What to work on — Which lines of the entries below run from the one holding "unit_columns n wi'.1" to the one holding "- destruct (pivot_step", inclusive? Set down exactly those lines and no others.

Records —
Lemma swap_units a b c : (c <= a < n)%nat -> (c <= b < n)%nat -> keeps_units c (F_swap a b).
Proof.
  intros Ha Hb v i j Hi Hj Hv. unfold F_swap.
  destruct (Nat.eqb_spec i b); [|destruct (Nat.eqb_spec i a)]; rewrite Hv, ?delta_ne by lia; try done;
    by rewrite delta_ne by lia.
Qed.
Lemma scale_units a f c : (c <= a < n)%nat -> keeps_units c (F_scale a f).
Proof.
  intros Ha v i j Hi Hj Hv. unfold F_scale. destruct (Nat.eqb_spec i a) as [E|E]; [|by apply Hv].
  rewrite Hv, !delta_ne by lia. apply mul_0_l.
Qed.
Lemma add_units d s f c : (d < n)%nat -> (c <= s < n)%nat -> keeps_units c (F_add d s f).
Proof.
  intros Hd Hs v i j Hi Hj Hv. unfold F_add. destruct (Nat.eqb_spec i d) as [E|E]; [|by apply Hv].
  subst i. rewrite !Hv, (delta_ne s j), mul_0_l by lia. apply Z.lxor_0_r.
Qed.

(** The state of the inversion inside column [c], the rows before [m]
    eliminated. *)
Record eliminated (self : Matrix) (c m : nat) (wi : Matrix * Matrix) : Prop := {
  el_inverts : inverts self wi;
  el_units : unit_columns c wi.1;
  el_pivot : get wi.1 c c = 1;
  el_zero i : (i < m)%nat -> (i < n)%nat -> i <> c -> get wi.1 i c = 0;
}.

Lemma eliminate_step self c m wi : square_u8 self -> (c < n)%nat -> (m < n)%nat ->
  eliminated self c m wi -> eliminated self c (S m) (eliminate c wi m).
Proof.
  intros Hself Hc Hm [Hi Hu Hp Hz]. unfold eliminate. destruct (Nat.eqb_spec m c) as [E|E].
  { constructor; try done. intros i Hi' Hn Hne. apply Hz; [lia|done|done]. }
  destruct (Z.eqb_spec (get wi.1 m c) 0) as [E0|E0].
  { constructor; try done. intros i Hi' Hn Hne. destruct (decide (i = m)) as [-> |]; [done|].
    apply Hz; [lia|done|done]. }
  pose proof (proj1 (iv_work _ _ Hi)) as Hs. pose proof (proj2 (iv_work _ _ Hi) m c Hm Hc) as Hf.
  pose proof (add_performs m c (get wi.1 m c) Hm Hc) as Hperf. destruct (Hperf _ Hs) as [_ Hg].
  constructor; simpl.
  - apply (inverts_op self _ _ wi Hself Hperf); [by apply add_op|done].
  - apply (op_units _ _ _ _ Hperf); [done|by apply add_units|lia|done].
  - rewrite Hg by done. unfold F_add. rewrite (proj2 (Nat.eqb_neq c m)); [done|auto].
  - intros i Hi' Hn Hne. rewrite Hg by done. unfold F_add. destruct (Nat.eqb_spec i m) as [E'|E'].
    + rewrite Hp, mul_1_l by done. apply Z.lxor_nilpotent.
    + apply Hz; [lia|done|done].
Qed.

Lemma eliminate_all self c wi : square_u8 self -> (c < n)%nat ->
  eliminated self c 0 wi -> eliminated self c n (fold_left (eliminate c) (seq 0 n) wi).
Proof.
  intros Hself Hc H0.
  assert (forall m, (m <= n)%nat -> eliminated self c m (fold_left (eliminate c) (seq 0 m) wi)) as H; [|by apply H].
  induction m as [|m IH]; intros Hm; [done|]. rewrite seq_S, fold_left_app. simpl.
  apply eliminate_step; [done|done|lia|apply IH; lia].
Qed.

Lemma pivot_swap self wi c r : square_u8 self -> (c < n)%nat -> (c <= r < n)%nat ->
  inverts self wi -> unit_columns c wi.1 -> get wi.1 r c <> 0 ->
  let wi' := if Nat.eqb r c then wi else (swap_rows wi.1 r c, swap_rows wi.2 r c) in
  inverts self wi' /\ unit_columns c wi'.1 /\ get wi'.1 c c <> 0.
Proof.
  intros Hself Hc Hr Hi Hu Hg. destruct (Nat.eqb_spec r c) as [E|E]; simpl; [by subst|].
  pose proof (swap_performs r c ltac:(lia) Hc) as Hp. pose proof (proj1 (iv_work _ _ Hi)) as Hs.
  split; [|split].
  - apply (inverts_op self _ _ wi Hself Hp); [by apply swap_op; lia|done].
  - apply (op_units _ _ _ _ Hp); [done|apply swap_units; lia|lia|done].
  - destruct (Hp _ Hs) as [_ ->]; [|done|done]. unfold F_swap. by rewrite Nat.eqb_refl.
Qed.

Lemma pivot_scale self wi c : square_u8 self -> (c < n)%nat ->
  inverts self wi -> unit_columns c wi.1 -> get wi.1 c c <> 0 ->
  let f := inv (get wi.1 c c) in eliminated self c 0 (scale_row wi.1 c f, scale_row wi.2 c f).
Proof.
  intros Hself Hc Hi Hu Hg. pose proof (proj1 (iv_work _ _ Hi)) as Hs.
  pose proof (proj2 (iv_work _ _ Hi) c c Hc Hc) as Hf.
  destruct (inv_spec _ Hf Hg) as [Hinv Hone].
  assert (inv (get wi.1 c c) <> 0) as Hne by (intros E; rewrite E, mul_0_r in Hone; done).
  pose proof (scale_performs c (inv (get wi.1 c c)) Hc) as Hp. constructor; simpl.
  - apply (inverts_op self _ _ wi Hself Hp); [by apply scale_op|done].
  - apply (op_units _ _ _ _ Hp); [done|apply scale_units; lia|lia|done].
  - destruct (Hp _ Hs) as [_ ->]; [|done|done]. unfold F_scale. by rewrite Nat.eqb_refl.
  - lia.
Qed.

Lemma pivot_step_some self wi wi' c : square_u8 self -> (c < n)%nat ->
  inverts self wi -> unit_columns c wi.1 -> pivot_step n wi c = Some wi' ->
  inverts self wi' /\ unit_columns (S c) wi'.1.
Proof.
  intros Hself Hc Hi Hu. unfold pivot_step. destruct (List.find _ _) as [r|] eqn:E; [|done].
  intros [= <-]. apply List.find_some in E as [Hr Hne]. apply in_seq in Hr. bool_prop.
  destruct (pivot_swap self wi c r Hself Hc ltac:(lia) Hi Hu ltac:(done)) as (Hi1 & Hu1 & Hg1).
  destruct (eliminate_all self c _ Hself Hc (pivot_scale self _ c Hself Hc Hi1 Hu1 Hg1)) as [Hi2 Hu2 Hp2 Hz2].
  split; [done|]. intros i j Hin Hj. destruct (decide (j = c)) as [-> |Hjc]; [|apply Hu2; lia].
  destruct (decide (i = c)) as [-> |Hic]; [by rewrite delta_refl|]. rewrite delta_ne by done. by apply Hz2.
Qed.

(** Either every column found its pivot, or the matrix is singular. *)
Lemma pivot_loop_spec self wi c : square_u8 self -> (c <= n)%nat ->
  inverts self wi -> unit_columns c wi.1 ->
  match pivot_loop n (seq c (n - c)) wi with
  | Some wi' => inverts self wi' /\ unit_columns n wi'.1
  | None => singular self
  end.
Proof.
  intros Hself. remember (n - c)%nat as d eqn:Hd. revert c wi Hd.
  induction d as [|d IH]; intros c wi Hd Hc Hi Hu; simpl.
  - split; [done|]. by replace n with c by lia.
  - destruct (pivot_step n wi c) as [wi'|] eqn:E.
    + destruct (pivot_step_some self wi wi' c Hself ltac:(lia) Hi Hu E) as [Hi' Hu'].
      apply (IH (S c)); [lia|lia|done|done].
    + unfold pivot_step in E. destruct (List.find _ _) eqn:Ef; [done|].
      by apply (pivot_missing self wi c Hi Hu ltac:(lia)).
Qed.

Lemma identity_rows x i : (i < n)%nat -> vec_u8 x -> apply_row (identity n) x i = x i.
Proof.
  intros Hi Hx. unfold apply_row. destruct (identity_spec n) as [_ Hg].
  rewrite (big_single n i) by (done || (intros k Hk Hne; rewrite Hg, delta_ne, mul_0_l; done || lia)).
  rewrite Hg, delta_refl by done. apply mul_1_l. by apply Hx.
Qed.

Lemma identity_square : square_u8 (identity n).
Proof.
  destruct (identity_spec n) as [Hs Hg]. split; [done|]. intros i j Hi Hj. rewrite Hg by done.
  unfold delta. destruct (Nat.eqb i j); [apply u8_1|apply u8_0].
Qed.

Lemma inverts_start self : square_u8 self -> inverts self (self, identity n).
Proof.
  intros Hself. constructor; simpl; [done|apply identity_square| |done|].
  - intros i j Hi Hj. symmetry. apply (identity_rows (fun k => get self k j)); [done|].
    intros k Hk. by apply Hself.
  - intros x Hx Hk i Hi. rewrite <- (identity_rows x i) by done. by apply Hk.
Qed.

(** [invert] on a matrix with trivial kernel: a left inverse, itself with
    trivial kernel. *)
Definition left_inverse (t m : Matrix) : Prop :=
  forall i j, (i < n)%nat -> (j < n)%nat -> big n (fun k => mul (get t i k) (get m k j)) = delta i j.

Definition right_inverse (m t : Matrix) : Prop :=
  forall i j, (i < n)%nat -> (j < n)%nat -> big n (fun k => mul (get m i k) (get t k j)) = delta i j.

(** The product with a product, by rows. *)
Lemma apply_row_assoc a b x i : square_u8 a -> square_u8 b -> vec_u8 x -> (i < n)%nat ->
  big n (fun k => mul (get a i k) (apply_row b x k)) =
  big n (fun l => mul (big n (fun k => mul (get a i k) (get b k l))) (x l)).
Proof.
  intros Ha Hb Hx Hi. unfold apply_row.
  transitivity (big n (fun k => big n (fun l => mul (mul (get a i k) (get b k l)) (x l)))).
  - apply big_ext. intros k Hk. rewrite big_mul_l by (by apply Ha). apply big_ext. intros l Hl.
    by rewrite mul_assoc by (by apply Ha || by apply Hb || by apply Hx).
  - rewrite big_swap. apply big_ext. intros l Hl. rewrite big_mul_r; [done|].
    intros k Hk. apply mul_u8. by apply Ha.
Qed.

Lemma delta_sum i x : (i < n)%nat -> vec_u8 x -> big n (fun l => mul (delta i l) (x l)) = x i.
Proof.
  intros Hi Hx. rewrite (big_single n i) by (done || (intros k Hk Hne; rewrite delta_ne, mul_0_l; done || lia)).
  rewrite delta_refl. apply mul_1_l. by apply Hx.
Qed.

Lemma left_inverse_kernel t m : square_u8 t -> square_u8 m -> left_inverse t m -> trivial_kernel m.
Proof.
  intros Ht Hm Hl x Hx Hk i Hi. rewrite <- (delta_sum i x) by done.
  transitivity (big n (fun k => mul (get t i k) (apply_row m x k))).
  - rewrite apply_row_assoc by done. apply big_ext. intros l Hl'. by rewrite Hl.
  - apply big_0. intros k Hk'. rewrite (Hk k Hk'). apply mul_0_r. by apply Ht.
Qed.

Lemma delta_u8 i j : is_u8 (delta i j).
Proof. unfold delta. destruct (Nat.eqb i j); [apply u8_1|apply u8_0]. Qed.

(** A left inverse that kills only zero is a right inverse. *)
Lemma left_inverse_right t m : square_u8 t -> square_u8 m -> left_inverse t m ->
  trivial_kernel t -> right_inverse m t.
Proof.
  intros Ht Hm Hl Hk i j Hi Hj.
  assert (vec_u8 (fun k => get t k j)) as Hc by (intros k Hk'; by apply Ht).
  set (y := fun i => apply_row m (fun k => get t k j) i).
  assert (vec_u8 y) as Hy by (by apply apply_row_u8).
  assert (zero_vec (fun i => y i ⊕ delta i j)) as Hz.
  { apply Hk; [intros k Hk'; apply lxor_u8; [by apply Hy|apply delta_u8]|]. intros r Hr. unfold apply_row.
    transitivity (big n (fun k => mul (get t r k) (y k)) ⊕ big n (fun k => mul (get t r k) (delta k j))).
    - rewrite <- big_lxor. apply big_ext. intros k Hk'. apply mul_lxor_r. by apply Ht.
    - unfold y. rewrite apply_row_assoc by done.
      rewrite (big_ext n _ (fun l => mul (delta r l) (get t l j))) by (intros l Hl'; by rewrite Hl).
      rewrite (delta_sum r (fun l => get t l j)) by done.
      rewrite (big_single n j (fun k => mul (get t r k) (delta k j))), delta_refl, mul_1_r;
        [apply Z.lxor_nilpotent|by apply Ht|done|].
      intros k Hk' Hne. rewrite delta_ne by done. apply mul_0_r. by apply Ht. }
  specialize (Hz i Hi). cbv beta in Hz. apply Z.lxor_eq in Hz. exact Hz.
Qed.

Solution for this exercise —
  | Some wi' => inverts self wi' /\ unit_columns n wi'.1
  | None => singular self
  end.
Proof.
  intros Hself. remember (n - c)%nat as d eqn:Hd. revert c wi Hd.
  induction d as [|d IH]; intros c wi Hd Hc Hi Hu; simpl.
  - split; [done|]. by replace n with c by lia.
  - destruct (pivot_step n wi c) as [wi'|] eqn:E.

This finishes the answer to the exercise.